Según el activista, las minas operan bajo la supervisión de al menos tres grupos organizados, que no solo controlan vastas áreas de extracción, sino que también ejercen una autoridad de facto sobre las poblaciones locales y la logística de la actividad. Esta situación compleja revela una red de intereses ilícitos que se extiende más allá de los mineros artesanales, involucrando a actores con capacidad para coordinar y proteger estas operaciones clandestinas.
La minería ilegal en Venezuela, impulsada principalmente por la extracción de oro, ha generado una crisis ambiental y social de grandes proporciones. Los ríos son contaminados con mercurio, la deforestación avanza a un ritmo alarmante y los pueblos indígenas, como el Pemón, ven amenazados sus modos de vida ancestrales, sus territorios y su soberanía cultural. La demanda del activista no solo busca la protección del medio ambiente, sino también la restitución de la ley y el orden en áreas donde la presencia del Estado ha sido históricamente débil o superada por la influencia criminal.

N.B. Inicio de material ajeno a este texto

(* ================================================================== *)
(** ** Proof automation *)
(* ================================================================== *)

(** Run the monad's combinators on the current goal. *)
Ltac run :=
  cbv beta iota zeta delta
      [bind try_catch try_finally ret throw lift emit get_world modify tick
       result final emitted logger_info logger_warn logger_error logger_debug
       delay negb orb andb].

(** Read fields of updated states. *)
Ltac world :=
  unfold visible, store in *;
  cbn [pool tenants txn queue isPolling clock set_pool set_tenants set_txn
       set_queue set_isPolling set_clock app] in *.

(** Decompose a footprint goal along the structure of the computation;
    calls of functions that have a footprint lemma are left to [auto]. *)
Ltac footprint :=
  repeat match goal with
  | |- emits _ (ret _) => apply emits_ret
  | |- emits _ (throw _) => apply emits_throw
  | |- emits _ (lift _) => apply emits_lift
  | |- emits _ get_world => apply emits_get_world
  | |- emits _ (modify _) => apply emits_modify
  | |- emits _ tick => apply emits_tick
  | |- emits _ (emit _) => apply emits_emit
  | |- emits _ (logger_debug _ _) => apply emits_emit
  | |- emits _ (logger_info _ _) => apply emits_emit
  | |- emits _ (logger_warn _ _) => apply emits_emit
  | |- emits _ (logger_error _ _) => apply emits_emit
  | |- emits _ (delay _) => apply emits_emit
  | |- emits _ (bind _ _) => apply emits_bind; [|intros ?]
  | |- emits _ (try_catch _ _) => apply emits_try_catch; [|intros ?]
  | |- emits _ (try_finally _ _) => apply emits_try_finally
  | |- emits _ (if ?b then _ else _) => destruct b
  | |- emits _ (match ?x with _ => _ end) => destruct x
  | |- emits _ (let _ := _ in _) => cbv zeta
  end.

(** The same for a state property. *)
Ltac frame :=
  repeat match goal with
  | |- preserves _ (ret _) => apply preserves_ret
  | |- preserves _ (throw _) => apply preserves_throw
  | |- preserves _ (lift _) => apply preserves_lift
  | |- preserves _ get_world => apply preserves_get_world
  | |- preserves _ tick => apply preserves_tick; assumption
  | |- preserves _ (emit _) => apply preserves_emit
  | |- preserves _ (logger_debug _ _) => apply preserves_emit
  | |- preserves _ (logger_info _ _) => apply preserves_emit
  | |- preserves _ (logger_warn _ _) => apply preserves_emit
  | |- preserves _ (logger_error _ _) => apply preserves_emit
  | |- preserves _ (delay _) => apply preserves_emit
  | |- preserves _ (bind _ _) => apply preserves_bind; [|intros ?]
  | |- preserves _ (try_catch _ _) => apply preserves_try_catch; [|intros ?]
  | |- preserves _ (try_finally _ _) => apply preserves_try_finally
  | |- preserves _ (if ?b then _ else _) => destruct b
  | |- preserves _ (match ?x with _ => _ end) => destruct x
  | |- preserves _ (let _ := _ in _) => cbv zeta
  end.

(** A run of [updateTenantOpenSearch] that ends in an error although
    the store accepted call number [k]: impossible. *)
Ltac thrown k :=
  (split; [first [reflexivity | assumption]|]); (split; [reflexivity|]);
  intros _; (split; [eexists; reflexivity|]);
  let Hnf := fresh "Hnf" in
  intros _ Hnf; specialize (Hnf k ltac:(lia)); cbn [Nat.add] in Hnf;
  congruence.

(** Run the combinators of the process. *)
Ltac host_run :=
  cbv beta iota zeta delta
      [host_bind host_try_catch host_try_finally host_ret host_throw host_emit
       service host_result host_final host_emitted
       bind try_catch try_finally ret throw lift emit get_world modify tick
       result final emitted logger_info logger_warn logger_error logger_debug
       delay negb orb andb map].

(** An error from which [signer_message] reads a message is the error
    [getFreshToken] raises for that message. *)
Lemma after_prefix_spec prefix : forall text rest,
  after_prefix prefix text = Some rest -> text = (prefix ++ rest)%string.
Proof.
  induction prefix as [|a prefix IH]; intros [|b text] rest; cbn;
    try discriminate; try (intros [= ->]; reflexivity).
  destruct (Ascii.eqb_spec a b) as [->|]; [|discriminate].
  intros Hrest. rewrite (IH _ _ Hrest). reflexivity.
Qed.

Lemma signer_message_wrapped e message :
  signer_message e = Some message -> token_generation_failed message = e.
Proof.
  destruct e as [name text]. unfold signer_message, token_generation_failed, Error.
  cbn [JsError.name JsError.message].
  destruct (String.eqb_spec name "Error") as [->|]; [|discriminate].
  intros Hrest. apply after_prefix_spec in Hrest. rewrite Hrest. reflexivity.
Qed.

(** [pool.connect()] has ended with the error [e]: tell the failure of
    the signer from the failure of the connection. *)
Ltac connect_failed e :=
  let message := fresh "message" in
  let Hsigner := fresh "Hsigner" in
  destruct (signer_message e) as [message|] eqn:Hsigner;
  [apply signer_message_wrapped in Hsigner; subst e|];
  run;
  [change (JsError.message (Error message)) with message|].

(* ================================================================== *)
(** ** The regular expressions *)
(* ================================================================== *)

Lemma consume_spec a continue s : forall cnt,
  consume a continue cnt s = true <->
  exists chunk rest,
    s = chunk ++ rest
    /\ all_in (cls a) chunk = true
    /\ rmin a <= cnt + String.length chunk
    /\ (chunk = "" \/ cnt + String.length chunk <= rmax a)
    /\ continue rest = true.
Proof.
  induction s as [|c s IH]; intros cnt; cbn [consume].
  - destruct (Nat.leb_spec (rmin a) cnt) as [Hmin|Hmin].
    + destruct (continue "") eqn:Hk.
      * split; [intros _|reflexivity].
        exists "", "". cbn. repeat split; auto. lia.
      * split; [discriminate|].
        intros (chunk & rest & Hs & _ & _ & _ & Hrest).
        destruct chunk; [|discriminate]. cbn in Hs. subst rest. congruence.
    + split; [discriminate|].
      intros (chunk & rest & Hs & _ & Hlen & _ & _).
      destruct chunk; [|discriminate]. cbn in Hlen. lia.
  - destruct (if (rmin a <=? cnt)%nat then continue (String c s) else false) eqn:Hstop.
    + split; [intros _|reflexivity].
      destruct (Nat.leb_spec (rmin a) cnt) as [Hmin|Hmin]; [|discriminate].
      exists "", (String c s). cbn. repeat split; auto. lia.
    + destruct ((cnt <? rmax a)%nat && cls a c) eqn:Htake.
      * apply andb_true_iff in Htake. destruct Htake as [Hmax Hc].
        apply Nat.ltb_lt in Hmax. rewrite IH. split.
        -- intros (chunk & rest & -> & Hall & Hlen & Hbound & Hrest).
           exists (String c chunk), rest. cbn. rewrite Hc, Hall.
           repeat split; auto; try lia.
           right. destruct Hbound as [->|Hbound]; cbn in *; lia.
        -- intros (chunk & rest & Hs & Hall & Hlen & Hbound & Hrest).
           destruct chunk as [|c' chunk].
           ++ cbn in Hs. subst rest.
              destruct (Nat.leb_spec (rmin a) cnt) as [Hmin|Hmin];
                [congruence | cbn in Hlen; lia].
           ++ cbn in Hs. injection Hs as <- ->. cbn in Hall, Hlen.
              apply andb_true_iff in Hall. destruct Hall as [_ Hall].
              exists chunk, rest. repeat split; auto; try lia.
              right. destruct Hbound as [Hbound|Hbound]; [discriminate|].
              cbn in Hbound. lia.
      * split; [discriminate|].
        intros (chunk & rest & Hs & Hall & Hlen & Hbound & Hrest).
        destruct chunk as [|c' chunk].
        -- cbn in Hs. subst rest.
           destruct (Nat.leb_spec (rmin a) cnt) as [Hmin|Hmin];
             [congruence | cbn in Hlen; lia].
        -- cbn in Hs. injection Hs as <- ->. cbn in Hall.
           apply andb_true_iff in Hall. destruct Hall as [Hc _].
           destruct Hbound as [Hbound|Hbound]; [discriminate|]. cbn in Hbound.
           apply andb_false_iff in Htake. destruct Htake as [Hmax|Hc'].
           ++ apply Nat.ltb_ge in Hmax. lia.
           ++ congruence.
Qed.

El llamado a ir “de lo más alto a lo más bajo” implica una exigencia de investigar y sancionar no solo a quienes operan directamente en las minas, sino también a las redes de financiamiento, logística y protección política o militar que permiten que esta actividad perdure. Esta perspectiva resalta la necesidad de una intervención coordinada y multifacética por parte del gobierno, que aborde tanto las causas profundas como las manifestaciones operativas de la minería ilegal, para salvaguardar los recursos naturales del país y los derechos de sus pueblos originarios.